Her face began working. She looked wildly about. She looked over at Miss Anderson and Miss Anderson smiled. She kept looking at us, looking through us, and everyone held their head down and glanced sideways at each other and grinned.

Miss Anderson was frowning now.

Gladys looked ready to cry.

The room was still. No one whispered or laughed, but they kept their heads down and looked sideways at each other and grinned. No one looked at Gladys.

"Ahhh . . . " said Gladys.

The room was heavy. A breeze drifted in through the two open windows in back of the room, smelling of spring and of the outside, lifting a paper from someone’s desk and clapping it down on the floor. Miss Anderson said nothing. The class continued to look down at their desks, but for a long time now there had been no grinning. I found myself reading the names etched in the wood before me: Phil. Jerry. Jo Anne. Cal & Janey. Once or twice I looked up, but then quickly returned to the names on the desk. I kept my head down, knowing the others were doing the same, wanting to look into her face, into the faces of those around me, wanting yet wanting not to, playing with my fingers and waiting. Finally a student dropped his pencil.

"Maybe you’d better sit down, Gladys," Miss Anderson told her.

Suddenly Gladys burst out crying.

"I knew it! I knew it this morning!" she sobbed.

The new girl returned to her seat and laid her head in her arms and continued to sob. Everyone looked at her and then at each other and then at Miss Anderson.

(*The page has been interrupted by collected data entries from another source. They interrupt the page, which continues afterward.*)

(* ===== verification/LogSystem.v ===== *)
(** * The logging system: logging.hpp, logging.cpp, logger.hpp, logger.cpp together

    The components of [Logger] and [LogSinks] composed as a program uses them:
    [Logger] objects that make a writer each, the stack they enter, the global level
    and functor, log statements that are formatted and pushed to the writer on top,
    the worker of every writer, and the end of a writer with its last owner. *)

From S2P Require Import Prelude Strings Parse Logger LogSinks.

Set Default Proof Using "Type".

Module LogSystem.
Import Queue.

(** What a writer writes to: a stream, [std::cout], or a file. *)
Inductive sink := OstreamSink | CoutSink | FileSink.
#[export] Instance sink_eq_dec : EqDecision sink.
Proof. solve_decision. Defined.

(** An object of a class derived from [OstreamLog]; the stream members are those of
    [FileLog]. *)
Record object := Object { kind : sink; lvl : Level.values; file : Sink.file_log; live : bool }.
Definition writer (o : object) : ostream_log := Sink.base (file o).
Definition set_writer (l : ostream_log) (o : object) : object :=
  Object (kind o) (lvl o) (Sink.FileLog l (Sink.ofs (file o)) (Sink.found (file o))) (live o).

(** ** Writers in isolation *)

(** [OstreamLog::push] without other threads at it. *)
Definition push (line : str) (l : ostream_log) : ostream_log :=
  if (throttle l <? size l)%Z then l else push_emplace line (pushing l) l.

Lemma push_reachable line l : Queue.reachable l → Queue.reachable (push line l).
Proof.
  intros Hl. unfold push. destruct (_ <? _)%Z eqn:E; [done|].
  assert (push_check line l =
    Log (queue l) (running l) (worker l) (has_target l) (throttle l) (out l) (line :: pushing l) (phase l) (accepted l)) as Ec
    by (unfold push_check; by rewrite E).
  eapply rtc_r; [eapply rtc_r; [exact Hl|apply (step_push_check line)]|].
  rewrite Ec. exact (step_push_emplace line [] (pushing l) (Log _ _ _ _ _ _ _ _ _) eq_refl).
Qed.

Lemma worker_run_reachable n l : Queue.reachable l → Queue.reachable (worker_run n l).
Proof.
  revert l. induction n as [|n IH]; intros l Hl; simpl; [done|]. destruct (worker_pop l) as [l'|] eqn:E; [|done].
  apply IH. eapply rtc_r; [exact Hl|]. by apply step_worker.
Qed.

Lemma worker_pop_frame l l' :
  worker_pop l = Some l' → accepted l' = accepted l ∧ throttle l' = throttle l ∧ running l' = running l ∧
  phase l' = phase l ∧ length (queue l') ≤ length (queue l).
Proof.
  unfold worker_pop. destruct (worker l), (queue l) as [|[x|] q]; intros; simplify_eq/=; split_and!; lia || done.
Qed.

Lemma worker_run_frame n l :
  accepted (worker_run n l) = accepted l ∧ throttle (worker_run n l) = throttle l ∧ phase (worker_run n l) = phase l.
Proof.
  revert l. induction n as [|n IH]; intros l; simpl; [done|]. destruct (worker_pop l) as [l'|] eqn:E; [|done].
  apply worker_pop_frame in E as (<- & <- & _ & <- & _). apply IH.
Qed.

(** [stop] alone reaches a state in which all that was accepted is written. *)
Lemma base_stop_finishes l :
  Queue.reachable l → running l = true →
  let l' := fst (Sink.base_stop l) in
  Queue.reachable l' ∧ running l' = false ∧ worker l' = Joined ∧ out l' = accepted l' ∧
  accepted l' = accepted l ∧ throttle l' = throttle l.
Proof.
  intros Hl Hr. destruct (Sink.base_stop_running l Hl Hr) as (_ & H2 & H3 & H4 & _). revert H2 H3 H4.
  pose proof (proj1 (proj1 (proj2 (reachable_ok l Hl))) Hr) as Hp.
  unfold Sink.base_stop, stop_exchange. rewrite Hr. cbn [fst snd]. set (l1 := stop_emplace _).
  assert (Queue.reachable l1) as H1.
  { eapply rtc_r; [eapply rtc_r; [exact Hl|apply step_stop_exchange]|]. unfold stop_exchange. rewrite Hr.
    by apply step_stop_emplace. }
  destruct (worker_run_frame (length (queue l1)) l1) as (Ha & Ht & Hph).
  intros H2 H3 H4. split_and!; [|done|done|..].
  - eapply rtc_r; [apply worker_run_reachable, H1|]. eapply step_stop_join; [by rewrite Hph|].
    unfold Sink.base_stop in H2. pose proof (reachable_ok l Hl) as (Hq & _). unfold queue_ok in Hq. rewrite Hp in Hq.
    destruct (worker l) eqn:Hw; try done. destruct Hq as (q & Hq & _).
    apply (worker_run_flush q []); [by subst l1; simpl; rewrite Hq|done|].
    subst l1; simpl. rewrite Hq, length_app, length_fmap; simpl; lia.
  - rewrite H3. symmetry. exact Ha.
  - exact Ha.
  - exact Ht.
Qed.

Section system.
Context {zone time : Type} (current_zone : zone) (locate_zone : str → option zone).
Context (zoned : zone → time → str) (utc : time → str).
(** The environment variable [LOG_TZ], whether [tz_instance] was first called with a
    clock, and the platform. *)
Context (log_tz : option str) (has_clock : bool) (win32 : bool).

(** The globals: the stack of loggers with the functor and the level, the objects
    made so far, the time zone once it was used, and whether the process was
    aborted. *)
Record system := System {
  stack : Stack.state;
  objs : gmap nat object;
  tz : option (@Format.LogTimeZone zone);
  aborted : bool;
}.
Definition boot : system := System Stack.initial ∅ None false.
Definition set_stack (x : Stack.state) (s : system) : system := System x (objs s) (tz s) (aborted s).
Definition set_objs (x : gmap nat object) (s : system) : system := System (stack s) x (tz s) (aborted s).

(** What the stack sees of the objects. *)
Definition api_of (m : gmap nat object) (n : nat) : Stack.logger_api :=
  match m !! n with
  | Some o => Stack.Api (lvl o) (bool_decide (kind o = CoutSink))
  | None => Stack.Api Level.Info false
  end.
(** A call of the stack inside the system. *)
Definition on_stack {A} (f : (nat → Stack.logger_api) → M Stack.state A) : M system A := λ s,
  let '(st, r) := f (api_of (objs s)) (stack s) in (set_stack st s, r).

Miss Anderson called somebody else, and the class looked at him hopefully. Presently Gladys stopped crying but remained with her head cradled in her arms. Every little while someone would look over at her, unsmiling, then quickly turn back to the speaker.

The bell rang and we all rose and began filing out of the room. Miss Anderson went over to Gladys and laid her hand on the girl’s shoulder, talking softly.

The hall was airy and full of high school students, rushing past to their lockers. And there was nothing to do but join them.